I've got a sunblaster lighting system. Is that enough for this type of plant to survive? 

Thanks in advance.


----------



## Captured Moments (Apr 22, 2010)

Riccia Fluitans is really a floating plant, doesn't grow roots so doesn't need a substrate. If you let it grow floating, then you don't need Co2, just ferts and the light should be good since it would be close.
Btw, Riccia doesn't like Flourish Excel or Metricide.

some people grow it tied to something (mesh, rock, driftwood) and it is at the bottom of the tank.. in that case I would think, it would need Co2 unless you are doing low tech style.


----------



## clintgv (May 6, 2010)

Thanks for the reply. Yes I will be tying it down to small pieces of flat rocks and just make it look like a carpet. But will it survive underwater without co2 and without dozing ferts?



Captured Moments said:


> Riccia Fluitans is really a floating plant, doesn't grow roots so doesn't need a substrate. If you let it grow floating, then you don't need Co2, just ferts and the light should be good since it would be close.
> Btw, Riccia doesn't like Flourish Excel or Metricide.
> 
> some people grow it tied to something (mesh, rock, driftwood) and it is at the bottom of the tank.. in that case I would think, it would need Co2 unless you are doing low tech style.


----------



## DR1V3N (Apr 22, 2010)

Hi Clint, I got your PM but saw this thread so I thought it would be more appropriate to answer your question here.
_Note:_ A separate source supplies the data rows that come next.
(** What the operations compute on a cursor that is on a row. *)
Lemma editorInsertChar_on_row c E row :
  0 <= cy E -> rows E !! Z.to_nat (cy E) = Some row ->
  0 <= cx E <= isize (chars row) ->
  editorInsertChar c E
  = Some (set_cursor (cx E + 1) (cy E)
            (set_dirty true
               (set_rows
                  (<[Z.to_nat (cy E) :=
                       editorUpdateRow (syntax E)
                         (mkRow (insert_at (Z.to_nat (cx E)) c (chars row))
                            (render row) (hl row))]> (rows E)) E))).
Proof.
  intros Hcy Hrow Hcx. pose proof (lookup_lt_Some _ _ _ Hrow) as Hlt.
  unfold editorInsertChar.
  destruct (Z.eqb_spec (cy E) (isize (rows E))) as [Heq|_];
    [unfold isize in Heq; lia|].
  destruct (row_index_Some E (cy E)) as [-> _]; [unfold isize; lia|].
  simpl. unfold editorRowInsertChar. rewrite Hrow. simpl.
  destruct (Z.ltb_spec (cx E) 0); [lia|].
  destruct (Z.gtb_spec (cx E) (isize (chars row))); [lia|]. reflexivity.
Qed.

Lemma editorInsertNewline_split E row :
  0 <= cy E -> rows E !! Z.to_nat (cy E) = Some row ->
  0 < cx E <= isize (chars row) ->
  editorInsertNewline E
  = Some (set_cursor 0 (cy E + 1)
            (editorInsertRow (cy E + 1) (drop (Z.to_nat (cx E)) (chars row))
               (set_rows
                  (<[Z.to_nat (cy E) :=
                       editorUpdateRow (syntax E)
                         (mkRow (take (Z.to_nat (cx E)) (chars row))
                            (render row) (hl row))]> (rows E)) E))).
Proof.
  intros Hcy Hrow Hcx. pose proof (lookup_lt_Some _ _ _ Hrow) as Hlt.
  unfold editorInsertNewline.
  destruct (Z.eqb_spec (cx E) 0); [lia|].
  destruct (row_index_Some E (cy E)) as [-> _]; [unfold isize; lia|].
  simpl. rewrite Hrow. simpl.
  destruct (Z.leb_spec 0 (cx E)); [|lia].
  destruct (Z.leb_spec (cx E) (isize (chars row))); [|lia]. simpl.
  by destruct (editorInsertRow_fields (cy E + 1)
                 (drop (Z.to_nat (cx E)) (chars row))
                 (set_rows
                    (<[Z.to_nat (cy E) :=
                         editorUpdateRow (syntax E)
                           (mkRow (take (Z.to_nat (cx E)) (chars row))
                              (render row) (hl row))]> (rows E)) E))
    as (_ & -> & _).
Qed.
(** * A1Axiom / RADM: the anomaly detector, the fault injector, the healer,
      the SBOH percentile and the audit ledger, embedded from the Go sources.

    Conventions of the embedding.
    - A Go [int] or [int64] is a [Z]; where the source does arithmetic on it
      the 64-bit wrap-around is written out ([wrap64]).
    - A Go [float64] is a carrier [F] with the operations the source uses
      (class [Float64]).  The instance [binary64] is IEEE 754 binary64 with
      round-to-nearest-even as Rocq's primitive floats compute it, which is
      what the Go compiler emits when it does not fuse multiply-add (the
      default amd64 target).  Facts about all float64 values rest on the
      specification of the primitive operations ([FloatAxioms]).
    - A run-time panic (index or slice bound out of range, [make] with a
      negative capacity) is the result [None].
    - [time.Now()] and the random source are inputs of the embedding: a clock
      reading in nanoseconds and a stream of draws with a read position.
    - Locks are left out: the embedding is the sequential behaviour of the
      calls, one at a time. *)

From Stdlib Require Import ZArith List Bool Lia Permutation Sorted.
From Stdlib Require Import Floats.PrimFloat Floats.SpecFloat Floats.FloatOps.
From Stdlib Require Import Floats.FloatAxioms Uint63.
From Stdlib Require Import DecimalString.
From stdpp Require Import gmap strings.
Import ListNotations.

Local Open Scope Z_scope.

(** Two's complement wrap-around of a Go [int64]. *)
Definition wrap64 (z : Z) : Z := (z + 2 ^ 63) mod 2 ^ 64 - 2 ^ 63.

(** [%d] of an integer. *)
Definition fmt_d (z : Z) : string := NilZero.string_of_int (Z.to_int z).

(** Go slices as lists: [s[low:]] panics unless [0 <= low <= len(s)];
    [make([]T, n)] is [n] zero values and panics on a negative [n];
    [copy(dst, src)] overwrites the first [min(len(dst), len(src))] cells of
    [dst]. *)
Module Slice.

Definition from {A : Type} (s : list A) (low : Z) : option (list A) :=
  if (low <? 0) || (Z.of_nat (length s) <? low) then None
  else Some (skipn (Z.to_nat low) s).

Definition make {A : Type} (zero : A) (n : Z) : option (list A) :=
  if n <? 0 then None else Some (repeat zero (Z.to_nat n)).

Definition copy {A : Type} (dst src : list A) : list A :=
  firstn (length dst) src ++ skipn (length src) dst.

End Slice.

(** ** anomaly/anomaly.go *)

Module Anomaly.

(** The float64 operations [ProcessData] uses. *)
Class Float64 (F : Type) : Type := {
  f_zero : F;
  f_add : F -> F -> F;
  f_sub : F -> F -> F;
  f_mul : F -> F -> F;
  f_div : F -> F -> F;
  f_sqrt : F -> F;                (* math.Sqrt *)
  f_abs : F -> F;                 (* math.Abs *)
  f_lt : F -> F -> bool;          (* x < y *)
  f_eq : F -> F -> bool;          (* x == y *)
  f_of_int : Z -> F;              (* float64(n) *)
  f_max : F                       (* math.MaxFloat64 *)
}.
(** * notebook_utils: a shallow embedding of the shared helper module

    The helper notebook [notebook_utils] of the OpenVINO notebooks holds a
    handful of independent functions: file download, pixel conversion,
    rendering of a segmentation map through a colormap, and availability
    checks that show an alert.  Each function is embedded below next to the
    Python text it comes from; the theorems follow the definitions. *)

From Stdlib Require Import ZArith Lia.
From Stdlib Require SpecFloat.
From Stdlib.Strings Require Import Ascii Byte.
From stdpp Require Import base list strings pretty.
(** ** [generateExcerpt] *)

Lemma lastSpaceFrom_bound (s : string) :
  forall i j, Formatters.lastSpaceFrom i s = Some j ->
              (i <= j < i + String.length s)%nat.
Proof.
  induction s as [|c s IH]; intros i j H; simpl in H; [discriminate|].
  destruct (Formatters.lastSpaceFrom (S i) s) as [k|] eqn:Hlater.
  - injection H as <-. apply IH in Hlater. simpl. lia.
  - destruct (Ascii.eqb c " "); [|discriminate]. injection H as <-. simpl. lia.
Qed.

(** X28: An excerpt is the content with each run of white space turned into
    one space and the ends trimmed, when that fits in [maxLength]
    characters.  Otherwise it is a beginning of that text followed by three
    dots: [maxLength] characters of it, or the characters before the last
    space among them when these are more than four fifths of [maxLength].
    It never has more than [maxLength + 3] characters. *)
Theorem generateExcerpt_length (content : string) (maxLength : nat) :
  (String.length (Formatters.generateExcerpt content maxLength) <= maxLength + 3)%nat
  /\ ((String.length (JSString.trim (Formatters.collapseFrom false content))
       <= maxLength)%nat ->
      Formatters.generateExcerpt content maxLength
      = JSString.trim (Formatters.collapseFrom false content))
  /\ ((maxLength
       < String.length (JSString.trim (Formatters.collapseFrom false content)))%nat ->
      exists body tail,
        Formatters.generateExcerpt content maxLength = (body ++ "...")%string
        /\ JSString.trim (Formatters.collapseFrom false content)
           = (body ++ tail)%string
        /\ (4 * maxLength <= 5 * String.length body)%nat
        /\ (String.length body <= maxLength)%nat).
Proof.
  unfold Formatters.generateExcerpt.
  destruct (String.eqb content "") eqn:Hempty.
  { apply String.eqb_eq in Hempty. subst content. simpl.
    split; [lia|]. split; [reflexivity | lia]. }
  cbv zeta.
  set (cleaned := JSString.trim (Formatters.collapseFrom false content)).
  destruct (Nat.leb_spec (String.length cleaned) maxLength) as [Hshort | Hlong].
  { split; [lia|]. split; [reflexivity | lia]. }
  set (truncated := String.substring 0 maxLength cleaned).
  assert (Hlen : String.length truncated = maxLength).
  { unfold truncated. rewrite length_substring0. lia. }
  destruct (substring0_prefix maxLength cleaned) as (rest & Hrest).
  fold truncated in Hrest.
  assert (Hwhole : exists body tail,
             (truncated ++ "...")%string = (body ++ "...")%string
             /\ cleaned = (body ++ tail)%string
             /\ (4 * maxLength <= 5 * String.length body)%nat
             /\ (String.length body <= maxLength)%nat).
  { exists truncated, rest. split; [reflexivity|]. split; [exact Hrest|]. lia. }
  destruct (Formatters.lastSpaceFrom 0 truncated) as [lastSpace|] eqn:Hlast.
  - apply lastSpaceFrom_bound in Hlast.
    destruct (Nat.ltb_spec (4 * maxLength) (5 * lastSpace)) as [Hfar | Hnear].
    + assert (Hbody : String.length (String.substring 0 lastSpace truncated)
                      = lastSpace)
        by (rewrite length_substring0; lia).
      split; [rewrite length_append, Hbody; simpl; lia|]. split; [lia|].
      intros _. destruct (substring0_prefix lastSpace truncated) as (mid & Hmid).
      exists (String.substring 0 lastSpace truncated), (mid ++ rest)%string.
      split; [reflexivity|]. split; [|lia].
      rewrite <- append_assoc, <- Hmid. exact Hrest.
    + split; [rewrite length_append, Hlen; simpl; lia|]. split; [lia|].
      intros _. exact Hwhole.
  - split; [rewrite length_append, Hlen; simpl; lia|]. split; [lia|].
    intros _. exact Hwhole.
Qed.

(** * What the search view shows *)

Lemma keywordSearch_ranked (db : Database.t) (keywords : list string) (lim : nat)
      (results : list ScoredNote) :
  Ranking.keywordSearch db keywords lim = Some (Ok results) ->
  (List.length results <= lim)%nat /\ Spec.descending results.
Proof.
  unfold Ranking.keywordSearch. destruct keywords as [|k ks].
  - intros H. injection H as <-. split; [simpl; lia|].
    intros i j a b _ Hi. destruct i; discriminate.
  - destruct (Ranking.scoreAll _ _) as [[scored|e]|]; try discriminate.
    intros H. injection H as <-. split; [rewrite length_map; apply slice0_length|].
    unfold Spec.descending. apply (sorted_nth score).
    apply (map_sorted score score).
    + intros x y Hxy. unfold Ranking.normalize. simpl.
      assert (Hpos : 0 < INR (S (List.length (map JSString.toLowerCase ks))))
        by (apply lt_0_INR; lia).
      unfold Rdiv. apply Rle_ge, Rmult_le_compat_r; [|lra].
      apply Rlt_le, Rinv_0_lt_compat, Hpos.
    + apply sorted_firstn, (sort_sorted score).
Qed.

Lemma tagSearch_ranked (db : Database.t) (terms : list string) (lim : nat) :
  (List.length (Ranking.tagSearch db terms lim) <= lim)%nat
  /\ Spec.descending (Ranking.tagSearch db terms lim)
  /\ (Database.uniqueIds db -> NoDup (Spec.ids (Ranking.tagSearch db terms lim))).
Proof.
  rewrite tagSearch_spec. unfold Spec.tagSearch. destruct terms as [|t ts].
  - split; [simpl; lia|]. split; [|constructor].
    intros i j a b _ Hi. destruct i; discriminate.
  - split; [apply firstn_le_length|]. split; [apply top_descending|].
    intros Huniq. unfold Spec.ids. rewrite <- firstn_map. apply firstn_NoDup.
    eapply Permutation_NoDup; [apply Permutation_map, sort_perm|].
    apply ids_filter. unfold Spec.ids. rewrite map_map. simpl.
    unfold Database.getAllNotes. rewrite <- firstn_map. apply firstn_NoDup, Huniq.
Qed.

Lemma hybridSearch_ranked (db : Database.t) (vs : VectorSearch.t) (q : list R)
      (keywords : list string) (o : Ranking.HybridOptions)
      (results : list ScoredNote) :
  snd (Ranking.hybridSearch db vs q keywords o) = Some (Ok results) ->
  (List.length results <= Ranking.hLimit o)%nat
  /\ Spec.descending results
  /\ NoDup (Spec.ids results).
Proof.
  intros H. apply hybridSearch_Ok in H. destruct H as (sem & kws & _ & _ & ->).
  unfold Ranking.rankMerged.
  split; [apply slice0_length|]. split; [apply top_descending|].
  unfold JSArray.slice0, Spec.ids. rewrite <- firstn_map. apply firstn_NoDup.
  eapply Permutation_NoDup; [apply Permutation_map, sort_perm|].
  fold (Spec.ids (JSMap.values (Ranking.mergeScores o sem kws))).
  rewrite (filed_ids sem kws _ (mergeScores_filed o sem kws)). apply mergeScores_keys.
Qed.

(** X29: Whatever the route, the list that [handleSearch] puts on display has
    at most 20 notes, from the highest score to the lowest, and on a store
    with one note per id no note comes twice.  The notice tells the route:
    the tag notice for a tag query, the fallback notice when the provider
    has no vector, none for the hybrid search; and the input had two
    characters at least once trimmed. *)
Theorem handleSearch_results (embed : string -> option (list R)) (db : Database.t)
        (vs vs' : VectorSearch.t) (inputValue : string)
        (shown : list ScoredNote) (notice : option string) :
  SearchView.handleSearch embed db vs inputValue
  = (vs', Some (SearchView.Results shown notice)) ->
  (List.length shown <= 20)%nat
  /\ Spec.descending shown
  /\ (Database.uniqueIds db -> NoDup (Spec.ids shown))
  /\ (2 <= String.length (JSString.trim inputValue))%nat
  /\ match SearchView.type (SearchView.parseSearchQuery (JSString.trim inputValue)),
           embed (JSString.trim inputValue) with
     | SearchView.TagQuery, _ => notice = Some SearchView.tagNotice /\ vs' = vs
     | SearchView.KeywordQuery, None =>
         notice = Some SearchView.fallbackNotice /\ vs' = vs
     | SearchView.KeywordQuery, Some _ => notice = None
     end.
Proof.
  unfold SearchView.handleSearch. cbv zeta.
  destruct (Nat.ltb_spec (String.length (JSString.trim inputValue)) 2) as [|Hlong];
    [discriminate|].
  destruct (SearchView.type _).
  - intros H. injection H as <- <- <-.
    destruct (tagSearch_ranked db
                (SearchView.terms
                   (SearchView.parseSearchQuery (JSString.trim inputValue))) 20)
      as (Hlen & Hdesc & Hnd).
    auto 10.
  - destruct (embed (JSString.trim inputValue)) as [embedding|].
    + destruct (Ranking.hybridSearch db vs embedding _ _) as [vs'' r] eqn:Hhybrid.
      destruct r as [[found|e]|]; simpl; try discriminate.
      intros H. injection H as <- <- <-.
      assert (Hsnd : snd (Ranking.hybridSearch db vs embedding
                            (SearchView.terms
                               (SearchView.parseSearchQuery
                                  (JSString.trim inputValue)))
                            (Ranking.mkHybrid 20 (7 / 10) (3 / 10) (3 / 10)))
                     = Some (Ok found)) by (rewrite Hhybrid; reflexivity).
      apply hybridSearch_ranked in Hsnd. simpl in Hsnd.
      destruct Hsnd as (Hlen & Hdesc & Hnd). auto 10.
    + destruct (Ranking.keywordSearch db _ 20) as [[found|e]|] eqn:Hkeyword;
        simpl; try discriminate.
      intros H. injection H as <- <- <-.
      destruct (keywordSearch_ranked _ _ _ _ Hkeyword) as (Hlen & Hdesc).
      split; [exact Hlen|]. split; [exact Hdesc|].
      split; [intros Huniq; apply (keywordSearch_ids _ _ _ _ Huniq Hkeyword)|].
      auto.
Qed.

Lemma handleSearch_javascript :
  SearchView.handleSearch (fun _ => None) Examples.javascriptNotes VectorSearch.new
    "tag:javascript"
  = (VectorSearch.new,
     Some (SearchView.Results
             [mkScored Examples.noteExact 2; mkScored Examples.noteFrameworks 1]
             (Some SearchView.tagNotice))).
Proof.
  rewrite <- tagSearch_javascript. reflexivity.
Qed.

Lemma handleSearch_results_witness :
  (List.length [mkScored Examples.noteExact 2; mkScored Examples.noteFrameworks 1]
   <= 20)%nat
  /\ Spec.descending [mkScored Examples.noteExact 2; mkScored Examples.noteFrameworks 1]
  /\ (Database.uniqueIds Examples.javascriptNotes ->
      NoDup (Spec.ids [mkScored Examples.noteExact 2;
                       mkScored Examples.noteFrameworks 1]))
  /\ (2 <= String.length (JSString.trim "tag:javascript"))%nat
  /\ (Some SearchView.tagNotice = Some SearchView.tagNotice
      /\ VectorSearch.new = VectorSearch.new).
Proof.
  exact (handleSearch_results (fun _ => None) Examples.javascriptNotes
           VectorSearch.new VectorSearch.new "tag:javascript"
           [mkScored Examples.noteExact 2; mkScored Examples.noteFrameworks 1]
           (Some SearchView.tagNotice) handleSearch_javascript).
Defined.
I have done what you are planning to do (net riccia to rocks) for the carpet effect. In a nutshell, riccia grows like a weed. Your sunblaster lighting should be more than sufficient.

As you're not planting into substrate, the substrate choice isn't that important however eco, florabase and ADA are all good choices as I'm sure you'll have other plants in there and brand new bags of any of these substrates will keep your water column nutrient rich without having to worry about supplementing ferts for awhile.

If your lighting WPG is greater than or equal to 3 you should really think about getting CO2 and ferts to help off-set algae algae growth.

Here's some pics. I run 2 X 24W HO 7 hours a day right now with pressurized CO2 and ferts 3 X a week.

This is 2.5 weeks after putting the rocks in the tank.


----------



## Captured Moments (Apr 22, 2010)

martialid10t
Wow, very nice tank. Nice stones as well.

clintgv
How many sunblasters are you using on your tank? From what I understand, Riccia will most benefit from the presence of Co2 and ferts being available.. it will grow faster.
That is without saying you shouldn't try it in a low tech tank (no Co2, no ferts, and low light). The best way to learn is to try it and make adjustments and what have you along the way.
Personally I never tried growing them in low tech setup since all my planted tanks are hi tech but then who cares since I let them grow at the surface anyway. I used to grow them at the bottom using wire wrapping around the riccia in a spring fashion. After a while, the riccia grows and completely hides the spring but then my fish sometimes dislodged them, and bits and pieces come loose and sometimes it's a mess... too much maitenance.. so I don't do that anymore.
In very brief and simplified term, too much light without Co2 and ferts can bring out algae problems. If you start seeing algae, raise or reduce the light. In any event, I think dosing some ferts even once a week is good in that case. You can use the Nutrafin PK grow thing, and a bit of micro as well.


----------



## clintgv (May 6, 2010)

First of all. NICE looking tank you got there. And as for other plants, I will be having only Riccia and maybe moss on driftwood. As my 22 gallon long tank will be planned to be a L144 tank. So no need to have alot of plants in there. Just wanted some Riccia in there for some greenary so it wont look boring


----------



## clintgv (May 6, 2010)

Maybe I could just doze ferts once a week or so since I don't want algae. Or maybe some algae is good since the plecos can eat them? Btw, the fert you mentioned, is that safe for L144 plecos?

Thanks.



Captured Moments said:


> martialid10t
> Wow, very nice tank. Nice stones as well.
> 
> clintgv
> ...


----------



## clintgv (May 6, 2010)

Or maybe just the liquid co2 thing? Is that safe?


----------



## DR1V3N (Apr 22, 2010)

LOL well, if it's a pleco tank then let that algae run free!! Except BBA I guess unless you have amanos.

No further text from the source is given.